Lunch time... I talked to him on the phone and he's not in the office. I was able to log on and they are emailing again. She's the one who started it. SHE is definitely involved. I don't know about him. But he does seem to explain himself to her a lot, like he's trying to spare her feelings. As I've said, he has stopped writing her in the past and she seems to be terrified that he'll do the same now that they've had sex. And she doesn't seem like she's ever going to let go of him. At least that's the sense I get:

HER: "I know that you’re pulling back for a reason. But I will always wait for you. Whenever you want me, I’ll be right here – without hesitation. Always."

HIM: "Trust me, I’m not pulling back. We have a board meeting today and I needed to get a million things done for Dave and Tom. I also have a 4:00 meeting with Dave and Tom today to review some other stuff. Sorry about that. I really can’t wait to see you again."

HER: "I do trust you. And I’m still waiting for you. I just got apprehensive because I haven’t heard from you since Monday, and we have a history with this kind of behavior… But, NO nagging. I promise. : ) (I’m you, now! )"

I don't know if there's been a nagging issue, or if she's just taking a shot at me, but this is breaking my heart one more time. I KNOW I need to stop reading these emails. But they help keep me grounded, like an expectator until it's time to do something.

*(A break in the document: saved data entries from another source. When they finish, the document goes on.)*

(** The province label of a row that is not skipped. *)
Definition row_province (r : row) : string :=
  if region_marker r then
    match after_first_line (first_cell r) with
    | None => "Regional Summary"
    | Some rest => Str.strip (lines_joined rest)
    end
  else if regional_average r then "Regional Average"
  else Str.strip (lines_joined (first_cell r)).

(** What the specification says of a region-marker row, for a
    normalization [norm] of the labels read from the cell: the region is
    the first line of the cell; the province is ["Regional Summary"] for a
    cell of one line and the remaining lines joined with a space
    otherwise; the next seven cells are the prices, and the record is
    appended when one of them is truthy. *)
Definition marker_row_outcome (norm : string -> string)
    (file_date : option timestamp) (filename : string)
    (st : parse_state) (r : row) : Prop :=
  let raw := first_cell r in
  let region := norm (first_line raw) in
  let province :=
    match after_first_line raw with
    | None => "Regional Summary"
    | Some rest => norm (lines_joined rest)
    end in
  let prices := clean_currency <$> take 7 (drop 1 r) in
  parse_row file_date filename st r =
    {| current_region := region;
       data := if existsb price_truthy prices
               then data st ++ [create_entry file_date region province prices filename]
               else data st |}.

(** The rows of a document, page after page and table after table. *)
Definition rows_of (ps : list page) : list row := concat (concat ps).

(** The classifier run over a sequence of rows. *)
Definition parse_rows (file_date : option timestamp) (filename : string)
    (st : parse_state) (rows : list row) : parse_state :=
  fold_left (parse_row file_date filename) rows st.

Am I right in seeing these signs as yet more proof of his emotional involvement??


----------



## turnera (Jan 22, 2010)

You know they are cheating. What are you going to do? Do you want him back?

If so:
Print out these emails for proof.
Tell him you know he's cheating and you want him to stop.
If he denies or says no, you go to his Human Resources department and tell them the two are carrying on a workplace affair, and you are giving the company the opportunity to separate them somehow, before you consider whether to file a lawsuit against the company.
If the company won't do anything, call his parents, his siblings, and his best friends, and tell them he is cheating and you need their help talking to him. You get HER husband's name/number as well as her parents and siblings (pay for it if you have to), and call them as well.
Sit back and wait for the fallout, once they know they are outed.


----------



## Tanelornpete (Feb 2, 2010)

> I don't know if there's been a nagging issue, or if she's just taking a shot at me, but this is breaking my heart one more time. I KNOW I need to stop reading these emails. But they help keep me grounded, like an expectator *until it's time to do something*.
> 
> Am I right in seeing these signs as yet more proof of his emotional involvement??


I am not sure at all why you are waiting to 'do something' - why aren't you doing it _now?_ The longer you wait, the more damage will be done to the marriage and to you! Why wait?

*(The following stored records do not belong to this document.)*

(* ===== verification/Bits.v ===== *)
(** * Bit operations of the i386

    Models the inline assembly of microkernel/include/i386/asm/asm.h on a
    32-bit word: [set_bit], [clear_bit], [check_set], [ffs], [ffc], [frs]. *)

From S2P Require Import Prelude.

(** [btsl]/[btrl] on a word in memory: an index outside the word reaches
    another word, which a caller that owns a single word must not do. *)
Definition set_bit (bitmap index : Z) : option Z :=
  if bool_decide (0 <= index < 32) then Some (Z.setbit bitmap index) else None.
Definition clear_bit (bitmap index : Z) : option Z :=
  if bool_decide (0 <= index < 32) then Some (Z.clearbit bitmap index) else None.

(** [btl] on registers takes the index modulo 32; [sbbl] turns the carry into
    0 or -1. *)
Definition check_set (bitmap index : Z) : Z :=
  if Z.testbit bitmap (index mod 32) then -1 else 0.

(** [bsfl]: the position of the lowest set bit. *)
Fixpoint bsf_from (n : nat) (i x : Z) : option Z :=
  match n with
  | O => None
  | S n' => if Z.testbit x i then Some i else bsf_from n' (i + 1) x
  end.
Definition bsf (x : Z) : option Z := bsf_from 32 0 x.

(** The destination register of [bsfl] is undefined for a zero operand: it is
    the argument [junk]. *)
Definition ffs (junk x : Z) : Z := default junk (bsf x).
Definition ffc (junk x : Z) : Z := default junk (bsf (not32 x)).
Definition frs (x : Z) : Z := if x =? 0 then -1 else Z.log2 x.

#[global] Arguments ffs : simpl never.
#[global] Arguments ffc : simpl never.
#[global] Arguments frs : simpl never.

(** ** Lemmas *)
Lemma not32_testbit x i : 0 <= i < 32 → Z.testbit (not32 x) i = negb (Z.testbit x i).
Proof. intros. unfold not32. rewrite u32_testbit, Z.lnot_spec by lia. done. Qed.

Lemma bsf_from_Some n i x j :
  bsf_from n i x = Some j ↔
    i <= j < i + Z.of_nat n ∧ Z.testbit x j = true ∧ (∀ k, i <= k < j → Z.testbit x k = false).
Proof.
  revert i. induction n as [|n IH]; intros i; cbn [bsf_from].
  - split; [done|lia].
  - destruct (Z.testbit x i) eqn:E.
    + split.
      * intros [= <-]. split_and!; try lia; done.
      * intros (?&?&Hk). destruct (decide (i = j)) as [->|]; [done|].
        specialize (Hk i ltac:(lia)). congruence.
    + rewrite IH. split; intros (?&Hj&Hk); (split; [|split; [done|]]).
      * lia.
      * intros k ?. destruct (decide (k = i)) as [->|]; [done|]. apply Hk. lia.
      * assert (i ≠ j) by congruence. lia.
      * intros k ?. apply Hk. lia.
Qed.

Lemma bsf_from_None n i x :
  bsf_from n i x = None ↔ (∀ k, i <= k < i + Z.of_nat n → Z.testbit x k = false).
Proof.
  revert i. induction n as [|n IH]; intros i; cbn [bsf_from].
  - split; [lia|done].
  - destruct (Z.testbit x i) eqn:E.
    + split; [done|]. intros Hk. specialize (Hk i ltac:(lia)). congruence.
    + rewrite IH. split; intros Hk k ?.
      * destruct (decide (k = i)) as [->|]; [done|]. apply Hk. lia.
      * apply Hk. lia.
Qed.

(** A word that is not all ones has a lowest clear bit, and [ffc] finds it. *)
Lemma ffc_spec junk x :
  0 <= x < 2 ^ 32 → x ≠ 2 ^ 32 - 1 →
  0 <= ffc junk x < 32 ∧ Z.testbit x (ffc junk x) = false ∧
  (∀ k, 0 <= k < ffc junk x → Z.testbit x k = true).
Proof.
  intros Hx Hne. unfold ffc, bsf. destruct (bsf_from 32 0 (not32 x)) as [j|] eqn:E; cbn.
  - apply bsf_from_Some in E as (Hj&Hb&Hk). split_and!; [lia..| |].
    + rewrite not32_testbit in Hb by lia. by destruct (Z.testbit x j).
    + intros k ?. specialize (Hk k). rewrite not32_testbit in Hk by lia.
      destruct (Z.testbit x k); [done|]. by specialize (Hk ltac:(lia)).
  - exfalso. apply Hne. rewrite bsf_from_None in E. apply Z.bits_inj'. intros n Hn.
    change (2 ^ 32 - 1) with (Z.ones 32). destruct (decide (n < 32)).
    + rewrite Z.ones_spec_low by lia. specialize (E n).
      rewrite not32_testbit in E by lia. destruct (Z.testbit x n); [done|].
      by specialize (E ltac:(lia)).
    + rewrite Z.ones_spec_high by lia. apply (testbit_small _ 32); lia.
Qed.

Lemma ones_testbit i : 0 <= i < 32 → Z.testbit (2 ^ 32 - 1) i = true.
Proof. intros. change (2 ^ 32 - 1) with (Z.ones 32). apply Z.ones_spec_low. lia. Qed.

Lemma frs_spec x :
  0 < x < 2 ^ 32 →
  0 <= frs x < 32 ∧ Z.testbit x (frs x) = true ∧
  (∀ k, frs x < k → Z.testbit x k = false).
Proof.
  intros Hx. unfold frs. rewrite (proj2 (Z.eqb_neq _ _)) by lia. split_and!.
  - apply Z.log2_nonneg.
  - apply Z.log2_lt_pow2; lia.
  - apply Z.bit_log2. lia.
  - intros k ?. apply Z.bits_above_log2; lia.
Qed.

Lemma setbit_range x i n : 0 <= i < n → 0 <= x < 2 ^ n → 0 <= Z.setbit x i < 2 ^ n.
Proof.
  intros Hi Hx. rewrite Z.setbit_spec'. split.
  - apply Z.lor_nonneg. split; [lia|apply Z.pow_nonneg; lia].
  - destruct (decide (Z.lor x (2 ^ i) = 0)) as [->|]; [lia|].
    apply Z.log2_lt_pow2; [|rewrite Z.log2_lor, Z.log2_pow2 by (lia || apply Z.pow_nonneg; lia)].
    + assert (0 <= Z.lor x (2 ^ i)); [|lia].
      apply Z.lor_nonneg. split; [lia|apply Z.pow_nonneg; lia].
    + apply Z.max_lub_lt; [|lia].
      destruct (decide (x = 0)) as [->|]; [cbn; lia|]. apply Z.log2_lt_pow2; lia.
Qed.

Lemma clearbit_range x i n : 0 <= i < n → 0 <= x < 2 ^ n → 0 <= Z.clearbit x i < 2 ^ n.
Proof.
  intros Hi Hx. rewrite Z.clearbit_spec'.
  assert (0 <= Z.ldiff x (2 ^ i)) by (apply Z.ldiff_nonneg; lia). split; [done|].
  destruct (decide (Z.ldiff x (2 ^ i) = 0)) as [->|]; [lia|].
  apply Z.log2_lt_pow2; [lia|].
  apply Z.le_lt_trans with (Z.log2 x).
  - destruct (decide (Z.log2 x < Z.log2 (Z.ldiff x (2 ^ i)))) as [Hlt|]; [|lia]. exfalso.
    assert (Hb := Z.bit_log2 (Z.ldiff x (2 ^ i)) ltac:(lia)).
    rewrite Z.ldiff_spec, Z.bits_above_log2 in Hb by lia. done.
  - destruct (decide (x = 0)) as [->|]; [cbn; lia|]. apply Z.log2_lt_pow2; lia.
Qed.

Lemma setbit_testbit x i j : 0 <= i → 0 <= j →
  Z.testbit (Z.setbit x i) j = (Z.testbit x j || bool_decide (i = j)).
Proof.
  intros. rewrite Z.setbit_eqb by lia. rewrite orb_comm. f_equal.
  destruct (Z.eqb_spec i j); symmetry; [by apply bool_decide_true|by apply bool_decide_false].
Qed.

Lemma clearbit_testbit x i j : 0 <= i → 0 <= j →
  Z.testbit (Z.clearbit x i) j = (Z.testbit x j && bool_decide (i ≠ j)).
Proof.
  intros. rewrite Z.clearbit_eqb by lia. f_equal.
  destruct (Z.eqb_spec i j); cbn; symmetry;
    [apply bool_decide_false; tauto|by apply bool_decide_true].
Qed.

Moreover, what's the concern with 'emotional involvement'? Affairs almost always start with emotional attachment - and proceed from there to a physical relationship - if allowed to last that long.

Turnera is right - NOW is the time to gather evidence. Get as much as you can over the next day or so, and then move to the next step - expose the thing!

We are here to help keep you grounded - a lot more grounded than reading love letters between your spouse and his lover. 

If you want to save your marriage, please heed our advice!

----------------
Now playing: Jethro Tull - Another Harry's Bar
via FoxyTunes


----------



## OhGeesh (Jan 5, 2010)

turnera said:


> You know they are cheating. What are you going to do? Do you want him back?
> 
> If so:
> Print out these emails for proof.
> ...


Stupidest advice on planet earth right here^^^^^^^^^^^ most large corporations don't tolerate this "in theory" but in my experience all turn the other cheek. What HR manager wants to go dealing with that? NONE DO!!

Where I work a wife knew, but couldn't prove, her very affluent very wealthy husband was carrying on a affair with a woman 14 years his junior. Everyone knew this was no secret, but also no a open relationship. Just stories of what went on outside of work.

She did the same thing!! Screw him I'm calling corporate!! Guess what her STUPID STINT backfired in the biggest way. Not only was he terminated her husband couldn't find a job making near what he made at the company he was terminated from. She regrets her decision in the biggest way because they worked it out and are till together just about 80K/yr less in income because instead of dealing with it like a person does.......she succumbed to this blackmail bullcrap so often spewed here.

Follow this and your husband may get canned!!


----------



## MysteriousFelinka (May 1, 2010)

Do not worry about him being involved with her - it does not affect his feelings for you, and she is not referring to you when she mentioned nagging. Ther poor girl is in the vulnerable position now - you are the wife, the privileged lady, she is a lover, well - we all know that men do not leave wives for lovers.
He loves you as well, and feels guilty. Get him to do something nice for you - he will!


----------



## MysteriousFelinka (May 1, 2010)

As for advice to create a problem for him at work - that is a silly strategy. Either leave him, or be with him, but unless you have independent wealth and do not mind destroying him, keep it away from his work.


----------



## turnera (Jan 22, 2010)

It's not a silly strategy if you want to save your marriage. It's a proven strategy and I've seen it work in dozens of affair-affected marriages - the affair will NEVER stop until the other woman is removed from the picture. And I've seen plenty of companies remove the OW so as to avoid lawsuits - a very real possibility.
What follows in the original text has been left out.